(** * trychange.py: sending a try job to the try server

    A shallow embedding of [trychange.py] (depot_tools) and the properties
    of its change-submission pipeline: payload assembly, the two transports
    (HTTP and Subversion), version-control detection, the git diff
    post-processing and the exit behaviour of [TryChange].

    Python values keep their Python truthiness; dictionaries are [gmap]s;
    everything the script does to the outside world (sub-processes, the
    network, the file system, the shared repository, standard output) goes
    through one state-and-exception monad whose state records a trace of
    the effects. *)

From Stdlib Require Import ZArith Ascii String DecimalString.
From stdpp Require Import gmap strings list fin_maps.

Local Open Scope Z_scope.

(** ** Python values and truthiness *)

(** The values stored in the payload dictionary: a string, an integer, or
    [None] (the job name before it is resolved). *)
Inductive PyVal :=
| PyNone
| PyStr (s : string)
| PyInt (z : Z).

Global Instance PyVal_eq_dec : EqDecision PyVal.
Proof. solve_decision. Defined.

(** [if x:] in Python. *)
Class Truthy (A : Type) := truthy : A → bool.
Global Hint Mode Truthy ! : typeclass_instances.

Global Instance string_truthy : Truthy string :=
  λ s, match s with EmptyString => false | String _ _ => true end.
Global Instance Z_truthy : Truthy Z := λ z, negb (z =? 0).
Global Instance bool_truthy : Truthy bool := λ b, b.
Global Instance list_truthy {A} : Truthy (list A) :=
  λ l, match l with [] => false | _ :: _ => true end.
Global Instance option_truthy `{Truthy A} : Truthy (option A) :=
  λ o, match o with None => false | Some a => truthy a end.
Global Instance PyVal_truthy : Truthy PyVal :=
  λ v, match v with PyNone => false | PyStr s => truthy s | PyInt z => truthy z end.

(** The Python object behind a typed option value. *)
Class ToPy (A : Type) := to_py : A → PyVal.
Global Hint Mode ToPy ! : typeclass_instances.

Global Instance string_to_py : ToPy string := PyStr.
Global Instance Z_to_py : ToPy Z := PyInt.
Global Instance option_to_py `{ToPy A} : ToPy (option A) :=
  λ o, match o with None => PyNone | Some a => to_py a end.

(** ** Strings *)

Definition str_of_Z (z : Z) : string := NilZero.string_of_int (Z.to_int z).

(** [str(v)], as the [%s] conversion applies it. *)
Definition py_str (v : PyVal) : string :=
  match v with
  | PyNone => "None"
  | PyStr s => s
  | PyInt z => str_of_Z z
  end.

(** [sep.join(l)] *)
Definition join (sep : string) (l : list string) : string := String.concat sep l.

(** [s.startswith(p)] *)
Definition startswith (s p : string) : bool := String.prefix p s.

(** [s[n:]] for [n >= 0] *)
Fixpoint slice_from (n : nat) (s : string) : string :=
  match n, s with
  | O, _ => s
  | S _, EmptyString => EmptyString
  | S n, String _ s => slice_from n s
  end.

(** [s.replace(a, b)] for one-character [a] and [b] *)
Fixpoint replace (a b : ascii) (s : string) : string :=
  match s with
  | EmptyString => EmptyString
  | String c s => String (if Ascii.eqb c a then b else c) (replace a b s)
  end.

(** [c in s] *)
Fixpoint contains (c : ascii) (s : string) : bool :=
  match s with
  | EmptyString => false
  | String d s => Ascii.eqb d c || contains c s
  end.

(** ** The options object *)

Inductive Transport := SendChangeHTTP | SendChangeSVN.

(** A function object is true. *)
Global Instance Transport_truthy : Truthy Transport := λ _, true.

Inductive ScmKind := KindSVN | KindGIT.

(** An instance of [SVN] or [GIT]; [self.options] is the shared options
    object, which lives in the state of the run. *)
Record SCM := { scm_kind : ScmKind; checkout_root : string }.
(** * AIIP interoperability MVP: ledger, translator and gateway services

    A shallow embedding of the three FastAPI services of the repository

      - [src/backend/ledger/main.py]      (key custody, signing, the ledger),
      - [src/backend/translator/main.py]  (schema mappings, transform, telemetry),
      - [src/backend/gateway/main.py]     (node directory, message pipeline),

    followed by the properties their specification states about them.

    Conventions.  A module-level Python container is a field of the service's
    state record and every handler is a function from the state to the new
    state and a [Result]; a dictionary is a [gmap], a list a [list].  What a
    handler draws from its environment ([uuid.uuid4()], [time.time()],
    [Ed25519PrivateKey.generate()]) is handed to it; the gateway, which calls
    the two other services over HTTP, is a program over such requests.  The
    handlers of the ledger and of the translator contain no [await], so under
    asyncio each of them runs to completion before another starts: a run of
    the service is a sequence of handler calls.  Where the source puts the
    text of a caught exception into the detail of an [HTTPException], the
    detail here stops before that text. *)

From stdpp Require Import base option list gmap strings pretty.
From Stdlib Require Import ZArith.

Local Open Scope Z_scope.

(** ** Python values *)

(** [time.time()]: a clock reading; the services store readings and never
    compute with them. *)
Definition Time : Type := Z.

Abbreviation bytes := (list Byte.byte).

(** [str.encode()]: a [string] holds the UTF-8 text of a Python [str]. *)
Definition encode (s : string) : bytes := String.list_byte_of_string s.

(** Truth value of an [Optional[str]]: [None] and [""] are false. *)
Definition truthy (o : option string) : bool :=
  match o with
  | Some s => negb (bool_decide (s = ""))
  | None => false
  end.

(** What a handler gives back to FastAPI: a value (status 200) or a raised
    [HTTPException(status_code, detail)].  Status 500 stands for an exception
    that no handler catches. *)
Inductive Result (A : Type) : Type :=
  | Ok (a : A)
  | HTTPException (status_code : Z) (detail : string).
Arguments Ok {A} a.
Arguments HTTPException {A} status_code detail.

(** A JSON document as Python holds it after [json.loads]: [Any]. *)
Unset Elimination Schemes.
Inductive Json : Type :=
  | JNull
  | JBool (b : bool)
  | JNum (n : Z)
  | JStr (s : string)
  | JArr (l : list Json)
  | JObj (m : gmap string Json).
Set Elimination Schemes.

Definition json_opt (o : option string) : Json :=
  match o with Some s => JStr s | None => JNull end.

(** Truth value of a Python object obtained from JSON. *)
Definition py_truthy (j : Json) : bool :=
  match j with
  | JNull => false
  | JBool b => b
  | JNum n => negb (n =? 0)
  | JStr s => negb (bool_decide (s = ""))
  | JArr l => match l with [] => false | _ => true end
  | JObj m => negb (bool_decide (m = ∅))
  end.
(** One pass that compares and exchanges the elements six places
    apart, from left to right. *)
Definition exchange (l : list A) (i : nat) : list A :=
  match l !! i, l !! (i - 6)%nat with
  | Some x, Some y => if less x y then <[i := y]> (<[(i - 6)%nat := x]> l) else l
  | _, _ => l
  end.

Definition gapPass (l : list A) : list A :=
  fold_left exchange (seq 6 (length l - 6)) l.

(** The pass followed by insertion sort: the way short slices are
    sorted by a quicksort that hands them over to insertion sort. *)
Definition shellInsertionSort (l : list A) : list A :=
  insertionSort (gapPass l).
End Insertion.

End SortImpl.

(** ** The vocabulary of the properties *)

Import types detector.

(** Every byte of [s] satisfies [p]. *)
Fixpoint all_of (p : ascii → bool) (s : string) : bool :=
  match s with
  | EmptyString => true
  | String c r => p c && all_of p r
  end.

(** [s] is empty or starts with a byte that does not satisfy [p]. *)
Definition stops (p : ascii → bool) (s : string) : Prop :=
  match s with
  | EmptyString => True
  | String c _ => p c = false
  end.

(** What [portRegex] says: a colon, one or more digits (the group), one or
    more white-space characters, and the text [(LISTEN)].  [pre] is what
    precedes the match in the line and [post] what follows it. *)
Definition portRegex_matches (line pre digits spaces post : string) : Prop :=
  line = pre +:+ ":" +:+ digits +:+ spaces +:+ "(LISTEN)" +:+ post ∧
  digits ≠ EmptyString ∧ all_of Go.is_digit digits = true ∧
  spaces ≠ EmptyString ∧ all_of is_regex_space spaces = true.

(** The fall-back of [extractPort]: the text after the last colon of the
    ninth field, read as a decimal integer. *)
Definition ninthFieldPort (line : string) : Z :=
  match Go.Fields line !! 8%nat with
  | Some field => default 0 (Go.Atoi (List.last (Go.Split field ":") EmptyString))
  | None => 0
  end.

(** The fall-back as the spec words it, to compare with [ninthFieldPort]:
    the trailing numeric suffix of a field is its longest suffix of decimal
    digits, read as a number; there is none when the field does not end in
    a digit. *)
Definition trailing_numeric_suffix (field : string) : option Z :=
  Go.unsigned_val (String.rev (span Go.is_digit (String.rev field)).1).

(** The four fields that identify an entry. *)
Definition identity (s : Server) : string * string * string * Z :=
  (Repo s, Branch s, Process s, Port s).

(** The identity key of an entry. *)
Definition entryKey (s : Server) : string :=
  serverKey (Repo s) (Branch s) (Process s) (Port s).

(** The entry a record gives rise to when it passes the three checks of the
    second loop: its working directory is known and not empty, the
    directory is inside a repository, and so its context is known. *)
Definition candidate (w : World) (cwdMap : gmap Z string) (proc : processInfo)
  : option Server :=
  match cwdMap !! pid proc with
  | None => None
  | Some cwd =>
      if String.eqb cwd "" then None
      else if git.IsRepo w cwd then
        Some {| Repo := git.GetRepoName w cwd; Branch := git.GetBranch w cwd;
                Process := command proc; Port := port proc; PID := 0; CWD := cwd |}
      else None
  end.

(** The entries of a list whose key was not seen before, in order. *)
Fixpoint firstOfKey (seen : gset string) (l : list Server) : list Server :=
  match l with
  | [] => []
  | e :: r =>
      if decide (entryKey e ∈ seen) then firstOfKey seen r
      else e :: firstOfKey ({[entryKey e]} ∪ seen) r
  end.

(** The working directories the run resolves, and the records it
    correlates. *)
Definition cwdMapOf (w : World) (output : string) : gmap Z string :=
  batchGetProcessCWDs w (firstPass (Go.ScanLines output)).2.

Definition candidatesOf (w : World) (output : string) : list Server :=
  omap (candidate w (cwdMapOf w output)) (omap scanLine (Go.ScanLines output)).

(** The lexicographic order on (repository, branch, port), with the ports
    compared by [R]. *)
Definition lexOrder (R : Z → Z → Prop) (a b : Server) : Prop :=
  String.ltb (Repo a) (Repo b) = true ∨
  (Repo a = Repo b ∧
   (String.ltb (Branch a) (Branch b) = true ∨
    (Branch a = Branch b ∧ R (Port a) (Port b)))).
(** * malloc-lab: three allocators over one simulated heap

    A shallow embedding of [mm-explicit.c], [mm-segregated-fit.c] and
    [mm-segregated-buddy.c], and the properties of their free lists,
    coalescing and reallocation.

    Machine model.  The sources store a [void *] in one [WSIZE] = 4 byte
    slot (the root array of the segregated variants is indexed in steps of
    [WSIZE], and [mm_init] of the explicit variant clears the two link
    slots with one [PUT] each), so the program is the ILP32 build of the
    lab: [unsigned int], [size_t] and pointers are 32 bits wide.  [size_t]
    arithmetic is written with its wrap-around ([wrap32]); addresses are
    integers, and an access outside the simulated heap is a fault
    ([memcpy] of the C library alone may touch the memory the memory
    library holds behind the heap).

    Every function of the sources is a computation in the monad [M]: it
    takes the state of the process and returns a value and a new state,
    faults, or diverges.  The bounded loops of the sources are fixpoints
    over their trip count; the list walks carry the size of the heap as
    fuel, which only a cyclic list exhausts.

    The bump allocator of [mm.c] and the two bodies of [find_fit] that
    [mm-explicit.c] does not select are embedded as well, after the three
    sources.

    The file has two parts: the definitions (the machine, the sources,
    the words of the specification, the predicates on heaps, the
    scenarios), then the lemmas and theorems. *)

From stdpp Require Import base gmap list.
From Stdlib Require Import ZArith Lia.

Open Scope Z_scope.

(** ** Bytes, words and the simulated heap *)

Definition wrap32 (z : Z) : Z := z mod 2 ^ 32.

(** [int] conversion of an unsigned 32-bit value (two's complement). *)
Definition to_int32 (z : Z) : Z :=
  if wrap32 z <? 2 ^ 31 then wrap32 z else wrap32 z - 2 ^ 32.

(** The state of the process: the bytes of the simulated heap, the three
    pointers of the memory library, and the one static pointer each
    allocator keeps ([free_listp] in the explicit variant, [heap_listp]
    in the segregated ones). *)
Record heap_state : Type := HeapState {
  mem_bytes : gmap Z Z;
  mem_start_brk : Z;
  mem_brk : Z;
  mem_max_addr : Z;
  listp : Z
}.

Definition set_bytes (m : gmap Z Z) (s : heap_state) : heap_state :=
  HeapState m (mem_start_brk s) (mem_brk s) (mem_max_addr s) (listp s).

Definition set_brk (b : Z) (s : heap_state) : heap_state :=
  HeapState (mem_bytes s) (mem_start_brk s) b (mem_max_addr s) (listp s).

——————————

Please return only the lines above, starting at the line that has "p c = false" and ending at the line that has "second loop: its", keeping both and leaving each one unchanged.

  | String c _ => p c = false
  end.

(** What [portRegex] says: a colon, one or more digits (the group), one or
    more white-space characters, and the text [(LISTEN)].  [pre] is what
    precedes the match in the line and [post] what follows it. *)
Definition portRegex_matches (line pre digits spaces post : string) : Prop :=
  line = pre +:+ ":" +:+ digits +:+ spaces +:+ "(LISTEN)" +:+ post ∧
  digits ≠ EmptyString ∧ all_of Go.is_digit digits = true ∧
  spaces ≠ EmptyString ∧ all_of is_regex_space spaces = true.

(** The fall-back of [extractPort]: the text after the last colon of the
    ninth field, read as a decimal integer. *)
Definition ninthFieldPort (line : string) : Z :=
  match Go.Fields line !! 8%nat with
  | Some field => default 0 (Go.Atoi (List.last (Go.Split field ":") EmptyString))
  | None => 0
  end.

(** The fall-back as the spec words it, to compare with [ninthFieldPort]:
    the trailing numeric suffix of a field is its longest suffix of decimal
    digits, read as a number; there is none when the field does not end in
    a digit. *)
Definition trailing_numeric_suffix (field : string) : option Z :=
  Go.unsigned_val (String.rev (span Go.is_digit (String.rev field)).1).

(** The four fields that identify an entry. *)
Definition identity (s : Server) : string * string * string * Z :=
  (Repo s, Branch s, Process s, Port s).

(** The identity key of an entry. *)
Definition entryKey (s : Server) : string :=
  serverKey (Repo s) (Branch s) (Process s) (Port s).

(** The entry a record gives rise to when it passes the three checks of the
    second loop: its working directory is known and not empty, the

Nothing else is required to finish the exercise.